There is an ingenious text-compression algorithm called Huffman coding, designed by David Huffman in 1952.

The basic idea is that each character is associated with a binary sequence (i.e., a sequence of 0s and 1s). These binary sequences satisfy the prefix-free property: a binary sequence for one character is never a prefix of another character’s binary sequence.

It is worth noting that to construct a prefix-free binary sequence, simply put the characters as the leaves of a binary tree, and label the “left” edge as 0 and the ”right” edge as 1. The path from the root to a leaf node forms the code for the character at that leaf node. For example, the following binary tree constructs a prefix-free binary sequence for the characters {A, B, C, D, E}:

제목

That is, A is encoded as 00, B is encoded as 01, C is encoded as 10, D is encoded as 110 and E is encoded as 111.

The benefit of a set of codes having the prefix-free property is that any sequence of these codes can be uniquely decoded into the original characters.
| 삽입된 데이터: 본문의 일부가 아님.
(* ===== verification/HSocket.v ===== *)
(** * Server kernel: sockets

    Models [TSocketIn] and [TSocketOut] of [src/web/httpd/kernel/socket.h] and [socket.cpp].
    The input writes into blocks of memory of which the chunks it delivers show parts, so the
    memory is a store.  The output is used by coroutines that may be asleep inside [Flush], by
    the poller and by the scheduler, in any order: an operation is an event.  What the
    descriptor answers is a parameter. *)

From Stdlib Require Import ZArith Lia Bool.
From stdpp Require Import base numbers list gmap.
From S2P Require Import Prelude HChunks CCoro CIo.

(** ** Input *)

(** A chunk that shows [len] bytes of a block from [off]. *)
Record view := mk_view { block : positive; off : Z; len : Z }.

Record TSocketIn := mk_in { memory : gmap positive (list Z); L_ : option view }.

Definition show (mem : gmap positive (list Z)) (v : view) : list Z :=
  take (Z.to_nat (len v)) (drop (Z.to_nat (off v)) (default [] (mem !! block v))).

Definition put_bytes (v : view) (bytes : list Z) (mem : gmap positive (list Z)) : gmap positive (list Z) :=
  alter (fun b => take (Z.to_nat (off v)) b ++ bytes ++ drop (Z.to_nat (off v) + length bytes) b) (block v) mem.

(** [SubChunk(b, e)] of a view *)
Definition sub_view (b e : Z) (v : view) : view := mk_view (block v) (off v + b) (e - b).

Section input.
(** The length of the chunks of [NewChunk()], and what fresh memory holds. *)
Context (chunk_length : Z) (garbage : list Z).

Definition NextChunk (s : TSocketIn) : view * TSocketIn :=
  match L_ s with
  | Some v => (v, mk_in (memory s) None)
  | None => let b := fresh (dom (memory s)) in (mk_view b 0 chunk_length, mk_in (<[b := garbage]> (memory s)) None)
  end.

(** [st] is what [ReadI] answers; the descriptor fills at most the chunk. *)
Definition DoRecv (st : TContIOStatus (list Z)) (s : TSocketIn) : res (list view) * TSocketIn :=
  let '(chunk, s) := NextChunk s in
  match Checked st with
  | Throw e => (Throw e, s)
  | Ret data =>
      let bytes := take (Z.to_nat (len chunk)) data in
      let readed := zlen bytes in
      let mem := put_bytes chunk bytes (memory s) in
      if readed =? 0 then (Ret [], mk_in mem (L_ s))
      else if readed =? len chunk then (Ret [chunk], mk_in mem (L_ s))
      else
        let left := len chunk - readed in
        if left <? readed then (Ret [sub_view 0 readed chunk], mk_in mem (L_ s))
        else (Ret [sub_view 0 readed chunk], mk_in mem (Some (sub_view readed (len chunk) chunk)))
  end.
End input.

(** ** Output *)

(** [polled]: the socket is in the poller; [wire]: what the descriptor has taken; [flushing]:
    the coroutines asleep in [Flush] with what they keep; [ready]: those of them that the
    scheduler will switch to; [cancelled]: the coroutines that are cancelled. *)
Record TSocketOut := mk_out {
  W_ : TChunkList; Wake_ : option cont; Err_ : Z; polled : bool; wire : list Z;
  flushing : gmap cont Z; ready : gset cont; cancelled_ : gset cont }.

Definition new_out : TSocketOut := mk_out [] None 0 false [] ∅ ∅ ∅.

Definition set_Wake (x : option cont) (s : TSocketOut) := mk_out (W_ s) x (Err_ s) (polled s) (wire s) (flushing s) (ready s) (cancelled_ s).
Definition set_Err (x : Z) (s : TSocketOut) := mk_out (W_ s) (Wake_ s) x (polled s) (wire s) (flushing s) (ready s) (cancelled_ s).
Definition set_polled (x : bool) (s : TSocketOut) := mk_out (W_ s) (Wake_ s) (Err_ s) x (wire s) (flushing s) (ready s) (cancelled_ s).
Definition set_queue (x : TChunkList) (y : list Z) (s : TSocketOut) := mk_out x (Wake_ s) (Err_ s) (polled s) y (flushing s) (ready s) (cancelled_ s).
Definition set_flushing (x : gmap cont Z) (s : TSocketOut) := mk_out (W_ s) (Wake_ s) (Err_ s) (polled s) (wire s) x (ready s) (cancelled_ s).
Definition set_ready (x : gset cont) (s : TSocketOut) := mk_out (W_ s) (Wake_ s) (Err_ s) (polled s) (wire s) (flushing s) x (cancelled_ s).
Definition set_cancelled (x : gset cont) (s : TSocketOut) := mk_out (W_ s) (Wake_ s) (Err_ s) (polled s) (wire s) (flushing s) (ready s) x.

Inductive flushed := Finished (r : res unit) | Asleep.

(** The loop of [Flush]; [SleepI] of a cancelled coroutine returns at once.  [None] runs out of fuel. *)
Fixpoint Flush_loop (fuel : nat) (c : cont) (keep : Z) (s : TSocketOut) : option (flushed * TSocketOut) :=
  match fuel with
  | O => None
  | S fuel =>
      if negb (keep <? FullLength (W_ s)) then Some (Finished (Ret tt), s)
      else if negb (Err_ s =? 0) then Some (Finished (Throw (TSystemError (Err_ s))), s)
      else
        let s := set_Wake (Some c) s in
        if bool_decide (c ∈ cancelled_ s) then Flush_loop fuel c keep (set_Wake None s)
        else Some (Asleep, s)
  end.

(** The caller of [Flush] is asleep in it or not. *)
Definition Flush (fuel : nat) (c : cont) (keep : Z) (s : TSocketOut) : option (flushed * TSocketOut) :=
  let* (r, s) := Flush_loop fuel c keep s in
  Some (r, set_flushing (match r with Asleep => <[c := keep]> (flushing s) | Finished _ => delete c (flushing s) end) s).

Definition DoSend (fuel : nat) (MaxInQueue_ : Z) (c : cont) (lst : TChunkList) (s : TSocketOut) : option (flushed * TSocketOut) :=
  Flush fuel c MaxInQueue_ (set_polled true (set_queue (MoveTo lst (W_ s)) (wire s) s)).

(** The coroutine goes on behind [SleepI]. *)
Definition woken (fuel : nat) (c : cont) (keep : Z) (s : TSocketOut) : option (flushed * TSocketOut) :=
  Flush fuel c keep (set_Wake None (set_ready (ready s ∖ {[c]}) s)).

(** [writev] is -1 when it fails, whatever the error. *)
Definition DoWriteVector (ans : answer Z) (s : TSocketOut) : Z :=
  match ans with Done room => taken room (FullLength (W_ s)) | Failed _ _ => -1 end.

Definition OnPollEvent (status : Z) (ans : answer Z) (s : TSocketOut) : option TSocketOut :=
  let s := match Wake_ s with Some c => set_ready (ready s ∪ {[c]}) s | None => s end in
  if negb (status =? 0) then Some (set_polled false (set_Err status s))
  else
    let ret := DoWriteVector ans s in
    if ret <? 0 then
      let err := - ret in
      if IsBlocked err then None else Some (set_polled false (set_Err err s))
    else if ret =? FullLength (W_ s) then Some (set_polled false (set_queue [] (wire s ++ flat (W_ s)) s))
    else let '(_, after) := Split ret (W_ s) in Some (set_queue after (wire s ++ take (Z.to_nat ret) (flat (W_ s))) s).

(** ** Events *)

Inductive event :=
  | ESend (c : cont) (lst : TChunkList)
  | EFlush (c : cont)
  | EWoken (c : cont)
  | ECancel (c : cont)
  | EPoll (status : Z) (ans : answer Z).

(** [None] is an event that cannot happen, or a call that does not end. *)
Definition on_event (fuel : nat) (MaxInQueue_ : Z) (e : event) (s : TSocketOut) : option (option flushed * TSocketOut) :=
  match e with
  | ESend c lst => if bool_decide (flushing s !! c = None) then let* (r, s) := DoSend fuel MaxInQueue_ c lst s in Some (Some r, s) else None
  | EFlush c => if bool_decide (flushing s !! c = None) then let* (r, s) := Flush fuel c 0 s in Some (Some r, s) else None
  | EWoken c =>
      let* keep := flushing s !! c in
      if bool_decide (c ∈ ready s) then let* (r, s) := woken fuel c keep s in Some (Some r, s) else None
  | ECancel c => Some (None, set_cancelled (cancelled_ s ∪ {[c]}) (match flushing s !! c with Some _ => set_ready (ready s ∪ {[c]}) s | None => s end))
  | EPoll status ans => if polled s then let* s := OnPollEvent status ans s in Some (None, s) else None
  end.

Fixpoint run_events (fuel : nat) (MaxInQueue_ : Z) (es : list event) (s : TSocketOut) : option TSocketOut :=
  match es with
  | [] => Some s
  | e :: es => let* (_, s) := on_event fuel MaxInQueue_ e s in run_events fuel MaxInQueue_ es s
  end.

(** What the events send. *)
Fixpoint sent (es : list event) : list Z :=
  match es with
  | [] => []
  | ESend _ lst :: es => flat lst ++ sent es
  | _ :: es => sent es
  end.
Your task is to read a Huffman code (i.e., a set of characters and associated binary sequences) along with a binary sequence, and decode the binary sequence to its character representation.

입력

The first line of input will be an integer k (1 ≤ k ≤ 20), representing the number of characters and associated codes. The next k lines each contain a single character, followed by a space, followed by the binary sequence (of length at most 10) representing the associated code of that character. You may assume that the character is an alphabet character (i.e., ‘a’…‘z’ and ‘A’..‘Z’). You may assume that the sequence of binary codes has the prefix-free property. On the k + 2nd line is the binary sequence which is to be decoded. You may assume the binary sequence contains codes associated with the given characters, and that the k + 2nd line contains no more than 250 binary digits.

출력

On one line, output the characters that correspond to the given binary sequence.


풀이

풀이 확인하기

입력을 받은 뒤 binary sequence를 key로 가지는 dictionary를 만든다. 그리고 0과 1로 이뤄진 문자열을 받아 queue로 만들어 하나씩 pop을 하면서 해당 데이터가 dictionary에 없다면 다시 pop해서 더하고, 해당 데이터가 dictionary에 있으면 변환을 하여 정답 문자열에 더한 뒤 pop한 데이터들을 전부 초기화해주는 과정을 반복한다.

import sys
from collections import deque
input = sys.stdin.readline

num = int(input())

data = {}

for _ in range(num):
    a = input().strip().split()
    data[a[1]] = a[0]

encode = deque(input().strip())

temp = ""
ans = ""
while True:
    temp = temp + encode.popleft()
    if temp in data:
        ans = ans + data[temp]
        temp = ""
    if(len(encode) == 0):
        break

print(ans)